Both Damico and Schulte spoke enthusiastically about the GHRC's conceptual racetrack, which is designed to boost the state's bottom line not only by allowing horse racing, but by fostering the growth of other industries, too.

“Our thought was, let's not put a racetrack in the middle of a field surrounded by a parking lot,” Schulte explained. “Let's make this a multi-use development where you have a racetrack that is surrounded, literally 360 degrees, by condos, office buildings, light industry, restaurants, soccer fields, polo fields–things like that. The premise being, it's really more of a park-like setting versus 'I'm going to the track.' The track is part of this whole complex. So I may be in my condo that sits right at the half-mile pole, and I'm sitting out on my deck having morning coffee looking at horses training on the racetrack.”
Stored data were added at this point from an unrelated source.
(** Everything but the frontier being fully advanced. *)
Record vbase (s : vstate) : Prop := {
  vb_range : 0 <= read_ts (v_vm s) <= write_ts (v_vm s) /\ write_ts (v_vm s) < MAX_TIMESTAMP;
  vb_slots : forall ts e, write_states (v_vm s) !! ts = Some e ->
    ts <= write_ts (v_vm s) /\ (e.2 = WPending -> read_ts (v_vm s) < ts);
  vb_flight : forall ts, ts ∈ v_flight s ∪ v_tracked s ->
    read_ts (v_vm s) < ts <= write_ts (v_vm s) /\ write_states (v_vm s) !! ts = None /\
    v_reserved s !! ts = None;
  vb_disj : v_flight s ## v_tracked s;
  vb_cover : forall ts, read_ts (v_vm s) < ts <= write_ts (v_vm s) ->
    ts ∈ v_flight s ∪ v_tracked s \/ is_Some (write_states (v_vm s) !! ts);
  vb_reserved : forall c st, v_reserved s !! c = Some st -> st < c <= write_ts (v_vm s);
  vb_readers : forall r, r ∈ v_readers s \/ r ∈ v_loading s -> 0 <= r <= read_ts (v_vm s);
  vb_held : exists held, Tracker.tracker_refines (snapshot_tracker (v_vm s)) held /\
    forall ts, multiplicity ts held =
      (multiplicity ts (v_readers s) +
       pins (v_vm s) (v_tracked s) (v_reserved s) ts)%nat;
}.

(** The slot in front of the frontier is never settled. *)
Definition vblocked (vm : VersionManager) : Prop :=
  forall e, write_states vm !! (read_ts vm + 1) = Some e -> e.2 = WPending.

Definition vinv (s : vstate) : Prop := vbase s /\ vblocked (v_vm s).

Lemma MAX_lt_U64 : MAX_TIMESTAMP < U64_MAX.
Proof. unfold MAX_TIMESTAMP. lia. Qed.

Lemma vbase_slots_below s : vbase s -> slots_below U64_MAX (v_vm s).
Proof.
  intros [Hr Hs _ _ _ _ _ _] ts [e He]. apply Hs in He. pose proof MAX_lt_U64. lia.
Qed.

Lemma pins_ext vm vm' tr tr' rs rs' ts :
  (pinned vm tr rs ts <-> pinned vm' tr' rs' ts) -> pins vm tr rs ts = pins vm' tr' rs' ts.
Proof. intros H. unfold pins. repeat case_decide; tauto. Qed.

(** Advancing the frontier keeps the base invariant and establishes the rest. *)
Lemma vbase_advance vm fl tr ld rd rs :
  vbase (mkVs vm fl tr ld rd rs) -> vinv (mkVs (advance_read_frontier vm) fl tr ld rd rs).
Proof.
  intros Hb. pose proof (vbase_slots_below _ Hb) as Hsb.
  destruct Hb as [Hr Hs Hf Hd Hc Hrs Hrd Hh]; simpl in *.
  destruct (advance_frame vm) as (Ew & _ & _ & _ & Et).
  pose proof MAX_lt_U64. destruct (advance_spec vm) as [H1 H2 H3 H4 H5]; [lia|done|].
  split; [|exact H5].
  assert (Hle : read_ts (advance_read_frontier vm) <= write_ts vm).
  { destruct (decide (read_ts (advance_read_frontier vm) = read_ts vm)) as [->|]; [lia|].
    destruct (H2 (read_ts (advance_read_frontier vm))) as (e & He & _); [lia|].
    apply Hs in He. lia. }
  split; simpl; rewrite ?Ew, ?Et.
  - lia.
  - intros ts e He.
    destruct (decide (read_ts vm < ts <= read_ts (advance_read_frontier vm))) as [Hin|Hout].
    + by rewrite (H4 _ Hin) in He.
    + rewrite (H3 _ Hout) in He. apply Hs in He as [? Hpe]. split; [done|].
      intros Hw. specialize (Hpe Hw). lia.
  - intros ts Hts. destruct (Hf ts Hts) as (? & Hn & ?).
    destruct (decide (read_ts vm < ts <= read_ts (advance_read_frontier vm))) as [Hin|Hout].
    + destruct (H2 _ Hin) as (? & ? & _). congruence.
    + rewrite (H3 _ Hout). split; [lia|done].
  - done.
  - intros ts Hts. rewrite H3 by lia. apply Hc. lia.
  - done.
  - intros r Hrr. apply Hrd in Hrr. lia.
  - destruct Hh as (held & Href & Hm). exists held. split; [done|]. intros ts. rewrite Hm.
    f_equal. apply pins_ext. unfold pinned, slot_state.
    destruct (decide (read_ts vm < ts <= read_ts (advance_read_frontier vm))) as [Hin|Hout].
    + destruct (H2 _ Hin) as ([a w] & -> & Hw). rewrite (H4 _ Hin). simpl in *.
      destruct w; try discriminate Hw; split; intros [?|[? ?]]; auto; discriminate.
    + by rewrite (H3 _ Hout).
Qed.

(** Settling a slot keeps the base invariant. *)
Lemma vbase_settle vm fl tr ld rd rs ts s :
  terminal s = true -> vbase (mkVs vm fl tr ld rd rs) ->
  vbase (mkVs (settle_slot ts s vm) fl tr ld rd rs).
Proof.
  intros Hs0. destruct (decide (slot_state vm ts = Some WPending)) as [Hp|Hp];
    [|by rewrite settle_slot_other].
  intros [Hr Hs Hf Hd Hc Hrs Hrd Hh]; simpl in *.
  destruct (settle_slot_frame ts s vm) as (Ew & Er & _ & _).
  assert (Hlk : forall x, is_Some (write_states (settle_slot ts s vm) !! x) <->
                 is_Some (write_states vm !! x)).
  { intros x. rewrite settle_slot_states. case_decide; [apply fmap_is_Some|done]. }
  assert (Hts : exists a, write_states vm !! ts = Some (a, WPending)).
  { unfold slot_state in Hp. apply fmap_Some in Hp as ([a w] & -> & ->). eauto. }
  split; simpl; rewrite ?Ew, ?Er; try done.
  - intros x e. rewrite settle_slot_states. case_decide as Hq; [|apply Hs].
    intros (e' & He' & ->)%fmap_Some. simpl. split; [by eapply Hs|].
    intros ->. discriminate Hs0.
  - intros x Hx. destruct (Hf x Hx) as (? & Hn & ?). split; [lia|]. split; [|done].
    rewrite settle_slot_states, Hn. by case_decide.
  - intros x Hx. rewrite Hlk. auto.
  - destruct Hh as (held & Href & Hm). rewrite settle_slot_tracker, decide_True by done.
    destruct (Tracker.release_refines ts _ _ Href) as [Href' _].
    exists (Tracker.abs_op (Tracker.OpRelease ts) held).1. split; [done|].
    assert (Hrdz : multiplicity ts rd = 0%nat).
    { apply not_elem_of_multiplicity. intros Hin. destruct Hts as [a Ha].
      apply Hs in Ha as [_ Ha]. specialize (Hrd ts (or_introl Hin)). specialize (Ha eq_refl).
      lia. }
    assert (Htr : ts ∉ tr).
    { intros Hin. destruct (Hf ts) as (_ & Hn & _); [apply elem_of_union_r, Hin|].
      destruct Hts as [? Hx]. congruence. }
    assert (Hpost : forall x, pins (settle_slot ts s vm) tr rs x =
      if decide (x = ts) then 0%nat else pins vm tr rs x).
    { intros x. destruct (decide (x = ts)) as [->|Hne].
      - unfold pins. rewrite decide_False; [done|]. unfold pinned.
        rewrite slot_state_settle, decide_True by done.
        intros [?|[? _]]; [done|]. destruct s; discriminate.
      - apply pins_ext. unfold pinned.
        rewrite slot_state_settle, decide_False by (by intros [? _]). done. }
    intros x. rewrite Hpost. cbn [Tracker.abs_op].
    specialize (Hm ts) as Hmts. specialize (Hm x).
    destruct (decide (ts ∈ held)) as [Hin|Hin]; cbn [fst].
    + rewrite elem_of_multiplicity in Hin.
      rewrite multiplicity_difference, multiplicity_singleton.
      assert (pins vm tr rs ts <= 1)%nat by (unfold pins; case_decide; lia).
      destruct (decide (x = ts)) as [->|Hne]; lia.
    + apply not_elem_of_multiplicity in Hin.
      destruct (decide (x = ts)) as [->|Hne]; lia.
Qed.

(** Counters play no part in the invariant. *)
Lemma vinv_counters vm vm' fl tr ld rd rs :
  write_ts vm' = write_ts vm -> read_ts vm' = read_ts vm ->
  write_states vm' = write_states vm -> snapshot_tracker vm' = snapshot_tracker vm ->
  vinv (mkVs vm fl tr ld rd rs) -> vinv (mkVs vm' fl tr ld rd rs).
Proof.
  intros E1 E2 E3 E4 [[Hr Hs Hf Hd Hc Hrs Hrd Hh] Hb]; simpl in *.
  split; [|unfold vblocked in *; simpl in *; by rewrite E2, E3].
  split; simpl; rewrite ?E1, ?E2, ?E3, ?E4; try done.
  destruct Hh as (held & Href & Hm). exists held. split; [done|]. intros ts. rewrite Hm.
  f_equal. apply pins_ext. unfold pinned, slot_state. by rewrite E3.
Qed.

Lemma vinv_reserve vm fl tr ld rd rs vm' ts :
  reserve_timestamp vm = (vm', Ok ts) ->
  vinv (mkVs vm fl tr ld rd rs) -> vinv (mkVs vm' ({[ts]} ∪ fl) tr ld rd rs).
Proof.
  intros (Ets & -> & Hal)%reserve_timestamp_ok [[Hr Hs Hf Hd Hc Hrs Hrd Hh] Hb]; simpl in *.
  assert (Hlt : ts < MAX_TIMESTAMP).
  { apply is_allocatable_spec; [|done]. pose proof MAX_lt_U64. unfold is_u64. lia. }
  assert (Hfresh : forall x, read_ts vm < x <= write_ts vm -> x <> ts) by lia.
  assert (Hnone : write_states vm !! ts = None).
  { apply eq_None_not_Some. intros [e He%Hs]. lia. }
  assert (Hnr : rs !! ts = None).
  { destruct (rs !! ts) eqn:E; [|done]. apply Hrs in E. lia. }
  split; [|exact Hb]. split; simpl; try done.
  - lia.
  - intros x e He%Hs. split; [lia|apply He].
  - intros x [[->%elem_of_singleton|Hx]%elem_of_union|Hx]%elem_of_union.
    + split; [lia|done].
    + destruct (Hf x) as (? & ? & ?); [set_solver +Hx|]. split; [lia|done].
    + destruct (Hf x) as (? & ? & ?); [set_solver +Hx|]. split; [lia|done].
  - assert (ts ∉ tr) as Hnt; [|set_solver +Hnt Hd].
    intros Hin. destruct (Hf ts) as (? & _); [set_solver +Hin|lia].
  - intros x Hx. destruct (decide (x = ts)) as [->|]; [left; set_solver +|].
    destruct (Hc x) as [Hx2|?]; [lia|left; set_solver +Hx2|by right].
  - intros c st Hcs%Hrs. lia.
Qed.

(** Registering a snapshot adds one to its multiplicity. *)
Lemma track_refines now ts vm held :
  is_u64 ts -> room vm ->
  Tracker.tracker_refines (snapshot_tracker vm) held ->
  Tracker.tracker_refines (snapshot_tracker (track now ts vm).1) ({[+ ts +]} ⊎ held).
Proof.
  intros Hts Hroom Href. rewrite track_ok. apply Tracker.tracker_add_refines; [done| |done].
  unfold room in Hroom. by rewrite (Tracker.tr_refs _ _ Href) in Hroom.
Qed.

Lemma vinv_track vm fl tr ld rd rs ts now :
  ts ∈ fl -> room vm -> vinv (mkVs vm fl tr ld rd rs) ->
  vinv (mkVs (track now ts vm).1 (fl ∖ {[ts]}) ({[ts]} ∪ tr) ld rd rs).
Proof.
  intros Hin Hroom [[Hr Hs Hf Hd Hc Hrs Hrd Hh] Hb]; simpl in *.
  destruct (Hf ts) as (Hrg & Hn & Hnr); [set_solver +Hin|].
  destruct Hh as (held & Href & Hm).
  assert (Hu : is_u64 ts) by (pose proof MAX_lt_U64; unfold is_u64; lia).
  pose proof (track_refines now ts vm held Hu Hroom Href) as Href'.
  rewrite track_ok in *. split; [|exact Hb]. simpl in *.
  split; simpl; try done.
  - intros x Hx. apply Hf. destruct (decide (x = ts)) as [->|]; set_solver +Hx Hin.
  - set_solver +Hd.
  - intros x Hx. destruct (Hc x Hx) as [Hx2|?]; [left|by right].
    destruct (decide (x = ts)) as [->|Hne]; [set_solver +|set_solver +Hx2 Hne].
  - exists ({[+ ts +]} ⊎ held). split; [done|]. intros x.
    rewrite multiplicity_disj_union, multiplicity_singleton, Hm.
    unfold pins, pinned, slot_state; simpl.
    destruct (decide (x = ts)) as [->|Hne].
    + rewrite (decide_True (P := ts ∈ {[ts]} ∪ tr \/ _)) by set_solver +.
      rewrite decide_False; [lia|]. rewrite Hn.
      intros [Htr|[? _]]; [|discriminate]. by apply (Hd ts).
    + simpl. f_equal. clear -Hne. repeat case_decide; set_solver.
Qed.

(** A registered slot takes over the pin of its writer. *)
Lemma vinv_insert vm fl tr ld rd rs ts now :
  ts ∈ tr -> vinv (mkVs vm fl tr ld rd rs) ->
  vinv (mkVs (insert_slot ts now WPending vm) fl (tr ∖ {[ts]}) ld rd rs).
Proof.
  intros Hin [[Hr Hs Hf Hd Hc Hrs Hrd Hh] Hb]; simpl in *.
  destruct (Hf ts) as (Hrg & Hn & Hnr); [set_solver +Hin|].
  split.
  2:{ unfold vblocked; simpl. intros e. destruct (decide (read_ts vm + 1 = ts)) as [->|].
      - rewrite lookup_insert_eq. by intros [= <-].
      - rewrite lookup_insert_ne by done. apply Hb. }
  split; simpl; try done.
  - intros x e [[<- <-]|[? Hx]]%lookup_insert_Some; [split; [lia|intros; lia]|eauto].
  - intros x Hx. assert (x <> ts) by (intros ->; set_solver +Hx Hin Hd).
    rewrite lookup_insert_ne by done. apply Hf. set_solver +Hx.
  - set_solver +Hd.
  - intros x Hx. destruct (decide (x = ts)) as [->|]; [right; rewrite lookup_insert_eq; eauto|].
    rewrite lookup_insert_ne by done. destruct (Hc x Hx) as [Hx2|?]; [left|by right].
    set_solver +Hx2 n.
  - destruct Hh as (held & Href & Hm). exists held. split; [done|]. intros x. rewrite Hm.
    f_equal. apply pins_ext. unfold pinned, slot_state; simpl.
    destruct (decide (x = ts)) as [->|].
    + rewrite lookup_insert_eq. simpl. tauto.
    + rewrite lookup_insert_ne by done. set_solver +n.
Qed.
Which brings us back to the horses themselves–the easiest selling point of the whole deal, the two partners acknowledged.

“Once people are exposed to horse racing, they fall in love. Especially if you can take them to the backside and let them kind of see how it all works,” Schulte said. “Don't just take them to the track for five races then go home. Just kind of let them get inside the whole sport and let them realize it's all about the animal and we're all kind of in this together. If you get people really involved, they latch on.”

That's how it's worked out so far for the first round of Georgia-based partners that Damico recruited to buy into this year's Southern Oak Farm bloodstock initiative.

“Our four other minority partners are having a ball, because they get to see the babies, the yearlings, and the broodmares right here in Georgia,” Damico said. (Schulte added that the two pregnant broodmares will be sent to Kentucky to drop their foals early next year because the “Georgia-bred” designation currently has no catalog-page value in the marketplace. The foals will then return to Georgia to be prepped for sales.).

But if the legislative effort fails to bring a racetrack to Georgia, does Southern Oak Farm have a future in the state?

“Absolutely. We'd like to even grow it a little bit,” Schulte said. “Spending half the day out in the barn taking care of these horses is something I just really enjoy.”